— Exercise prompt —
Within the listing below, please copy exactly the lines between the line holding "p pprev bnPastTargetAvg" and the line holding "pindexLast :: _ =>", inclusive.

----

(* ===== verification/Pow.v ===== *)
(** * Pow: difficulty adjustment and the proof-of-work check

    Models pow.cpp.  The block index is the list of the blocks from
    [pindexLast] back to the genesis block: the head is [*pindexLast], the tail
    its [pprev] chain, the empty list the null pointer.  A failed [assert], a
    null dereference and the division-by-zero exception are [None].

    [int64_t] values are [Z]; the conversions the code makes implicitly are
    written out: [bnNew *= nActualTimespan] takes the [uint32_t] overload and
    [bnNew /= nTargetTimespan] converts to [uint64_t]. *)

From S2P Require Import Prelude Words Arith256.

(** The fields of [Consensus::Params] that pow.cpp reads. *)
Record Params := {
  powLimit : list Z;
  fPowAllowMinDifficultyBlocks : bool;
  fPowNoRetargeting : bool;
  nPowTargetSpacing : Z;
}.

(** The fields of [CBlockIndex] that pow.cpp reads; [GetBlockTime] is [nTime]. *)
Record CBlockIndex := { nHeight : Z; nTime : Z; nBits : Z }.

Definition nPastBlocks : Z := 24.

(** The averaging loop, from [nCountBlocks] on, with [remaining] iterations
    left: the average and the last [pindex]. *)
Fixpoint past_target_loop (remaining : nat) (nCountBlocks : Z) (pindex : CBlockIndex) (pprev : list CBlockIndex)
    (bnPastTargetAvg : limbs) : option (limbs * CBlockIndex) :=
  match remaining with
  | O => Some (bnPastTargetAvg, pindex)
  | S remaining =>
      let bnTarget := fst (fst (SetCompact (nBits pindex))) in
      match (if nCountBlocks =? 1 then Some bnTarget
             else div W256 (add (mul32 bnPastTargetAvg nCountBlocks) bnTarget) (of_u64 W256 (nCountBlocks + 1))) with
      | None => None
      | Some bnPastTargetAvg =>
          if negb (nCountBlocks =? nPastBlocks) then
            match pprev with
            | [] => None
            | p :: pprev => past_target_loop remaining (nCountBlocks + 1) p pprev bnPastTargetAvg
            end
          else past_target_loop remaining (nCountBlocks + 1) pindex pprev bnPastTargetAvg
      end
  end.

Definition DarkGravityWave (chain : list CBlockIndex) (params : Params) : option Z :=
  let bnPowLimit := UintToArith256 (powLimit params) in
  match chain with
  | [] => Some (GetCompact bnPowLimit false)
  | pindexLast :: pprev =>
      if nHeight pindexLast <? 401 then Some (GetCompact bnPowLimit false) else
      if nHeight pindexLast <? nPastBlocks then Some (GetCompact bnPowLimit false) else
      match past_target_loop 24 1 pindexLast pprev (zero W256) with
      | None => None
      | Some (bnPastTargetAvg, pindex) =>
          let nActualTimespan := nTime pindexLast - nTime pindex in
          let nTargetTimespan := nPastBlocks * nPowTargetSpacing params in
          let nActualTimespan :=
            if nActualTimespan <? Z.quot nTargetTimespan 3 then Z.quot nTargetTimespan 3 else nActualTimespan in
          let nActualTimespan :=
            if nTargetTimespan * 3 <? nActualTimespan then nTargetTimespan * 3 else nActualTimespan in
          let bnNew := mul32 bnPastTargetAvg (u32 nActualTimespan) in
          match div W256 bnNew (of_u64 W256 (u64 nTargetTimespan)) with
          | None => None
          | Some bnNew =>
              let bnNew := if 0 <? CompareTo bnNew bnPowLimit then bnPowLimit else bnNew in
              Some (GetCompact bnNew false)
          end
      end
  end.

(** [pblockTime] is [pblock->GetBlockTime()]. *)
Definition GetNextWorkRequired (chain : list CBlockIndex) (pblockTime : Z) (params : Params) : option Z :=
  let bnPowLimit := UintToArith256 (powLimit params) in
  if fPowNoRetargeting params then Some (GetCompact bnPowLimit false) else
  if fPowAllowMinDifficultyBlocks params then
    match chain with
    | [] => None
    | pindexLast :: _ =>
        if (64114 <=? nHeight pindexLast) && (nTime pindexLast + nPowTargetSpacing params * 4 <? pblockTime)
        then Some (GetCompact bnPowLimit false) else DarkGravityWave chain params
    end
  else DarkGravityWave chain params.

Definition CheckProofOfWork (hash : list Z) (nBits : Z) (params : Params) : bool :=
  let '(bnTarget, fNegative, fOverflow) := SetCompact nBits in
  if fNegative || EqualTo bnTarget 0 || fOverflow || (0 <? CompareTo bnTarget (UintToArith256 (powLimit params)))
  then false
  else if 0 <? CompareTo (UintToArith256 hash) bnTarget then false
  else true.

(** The consensus parameters of the main network (chainparams.cpp). *)
Definition main_params : Params :=
  {| powLimit := replicate 31 0xff ++ [0]; fPowAllowMinDifficultyBlocks := false;
     fPowNoRetargeting := false; nPowTargetSpacing := 150 |}.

----

— Reply —
            | p :: pprev => past_target_loop remaining (nCountBlocks + 1) p pprev bnPastTargetAvg
            end
          else past_target_loop remaining (nCountBlocks + 1) pindex pprev bnPastTargetAvg
      end
  end.

Definition DarkGravityWave (chain : list CBlockIndex) (params : Params) : option Z :=
  let bnPowLimit := UintToArith256 (powLimit params) in
  match chain with
  | [] => Some (GetCompact bnPowLimit false)
  | pindexLast :: pprev =>
      if nHeight pindexLast <? 401 then Some (GetCompact bnPowLimit false) else
      if nHeight pindexLast <? nPastBlocks then Some (GetCompact bnPowLimit false) else
      match past_target_loop 24 1 pindexLast pprev (zero W256) with
      | None => None
      | Some (bnPastTargetAvg, pindex) =>
          let nActualTimespan := nTime pindexLast - nTime pindex in
          let nTargetTimespan := nPastBlocks * nPowTargetSpacing params in
          let nActualTimespan :=
            if nActualTimespan <? Z.quot nTargetTimespan 3 then Z.quot nTargetTimespan 3 else nActualTimespan in
          let nActualTimespan :=
            if nTargetTimespan * 3 <? nActualTimespan then nTargetTimespan * 3 else nActualTimespan in
          let bnNew := mul32 bnPastTargetAvg (u32 nActualTimespan) in
          match div W256 bnNew (of_u64 W256 (u64 nTargetTimespan)) with
          | None => None
          | Some bnNew =>
              let bnNew := if 0 <? CompareTo bnNew bnPowLimit then bnPowLimit else bnNew in
              Some (GetCompact bnNew false)
          end
      end
  end.

(** [pblockTime] is [pblock->GetBlockTime()]. *)
Definition GetNextWorkRequired (chain : list CBlockIndex) (pblockTime : Z) (params : Params) : option Z :=
  let bnPowLimit := UintToArith256 (powLimit params) in
  if fPowNoRetargeting params then Some (GetCompact bnPowLimit false) else
  if fPowAllowMinDifficultyBlocks params then
    match chain with
    | [] => None
    | pindexLast :: _ =>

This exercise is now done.